[BUG] Missing intrinsics for AArch32 instructions VMLA.F16 and VMLS.F16

Open Maratyszcza opened this issue 3 years ago • 1 comments

Alongside VFMA.F16/VFMS.F16, AArch32 offers VMLA.F16/VMLS.F16 instructions which performs multiply-add operation with intermediate rounding. Importantly, the vector-by-vector lane form (e.g. VMLA.F16 Qd, Qn, Dm[x]) on AArch32 is supported only for VMLA/VMLS instructions, and not for VFMA/VFMS instructions.

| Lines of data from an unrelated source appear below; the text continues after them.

(* ===== verification/_CoqProject ===== *)
-Q . S2P
Prelude.v
RustStr.v
Errors.v
Segments.v
TurnFinalizer.v
PhraseChunker.v
UtteranceAssembler.v
TranscriptCleanup.v
SpeechText.v
ProtocolQuality.v
Quality.v
Privacy.v
Context.v
MemoryProtocol.v
MemoryRetrieval.v
Bytes.v
Pcm.v
LanguageInput.v
CaptureTiming.v
Decimals.v
ClientTiming.v
Audio.v
SidecarCodec.v
TurnEvents.v
StreamingTurn.v
StreamingTurnProofs.v
TurnGuarantees.v
TurnRuntime.v
TurnRuntimeProofs.v
TurnLifecycle.v
RecordingSafety.v
Chunks.v
Recorder.v
Reader.v
Recording.v
RecorderInvariants.v
Reconciliation.v
Alignment.v
AlignmentPairs.v
AlignmentWalk.v
AlignmentReport.v
AlignmentClaims.v
ClientValues.v
ClientVoice.v
ClientCommands.v
MediaLease.v
ClientWire.v
ClientDecoding.v
ClientEncoding.v
RecordingReport.v
MemoryViews.v
WavPcm.v
WavPcmClaims.v
Base64.v
TextProcessing.v
TextProcessingClaims.v
VoiceOutbox.v
VoiceState.v
VoiceLoop.v
VoiceSession.v
VoiceDelivery.v
VoiceInvariant.v
VoiceSegments.v
VoiceTurns.v
VoiceSafety.v
VoiceClaims.v
CaptureRecording.v
CaptureIsolation.v
Database.v
MemoryStore.v
PeopleStore.v
MemorySchema.v
MemoryStoreProofs.v
MemoryRely.v
MemoryStoreSafety.v
MemoryStoreCalls.v
MemoryStoreRetrieval.v
PeopleStoreSafety.v
MemoryStoreClaims.v
Framing.v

The NEON intrinsics specification lacks intrinsics for the VMLA/VMLS instructions. In particular, it makes impossible to achieve peak performance on half-precision matrix-matrix multiplication in AArch32 using NEON intrinsics, because the optimal implementation would use the VMLA.F16 Qd, Qn, Dm[x] instructions.

I request that NEON specification be updated to include the following intrinsics for AArch32:

vmla_f16 (VMLA.F16 Dd, Dn, Dm)
vmls_f16 (VMLS.F16 Dd, Dn, Dm)
vmlaq_f16 (VMLA.F16 Qd, Qn, Qm)
vmlsq_f16 (VMLS.F16 Qd, Qn, Qm)
vmla_lane_f16 (VMLA.F16 Dd, Dn, Dm[x])
vmls_lane_f16 (VMLS.F16 Dd, Dn, Dm[x])
vmlaq_lane_f16/vmlaq_laneq_f16 (VMLA.F16 Qd, Qn, Dm[x])
vmlsq_lane_f16/vmlsq_laneq_f16 (VMLS.F16 Qd, Qn, Dm[x])

Oct 02 '22 20:10 Maratyszcza

Hi @Maratyszcza , thanks for your issue report. And apologies for the late response.

If possible, we encourage you to contribute with a Pull Request that addresses this issue. We will be happy to review it.

Feb 16 '23 15:02 vhscampos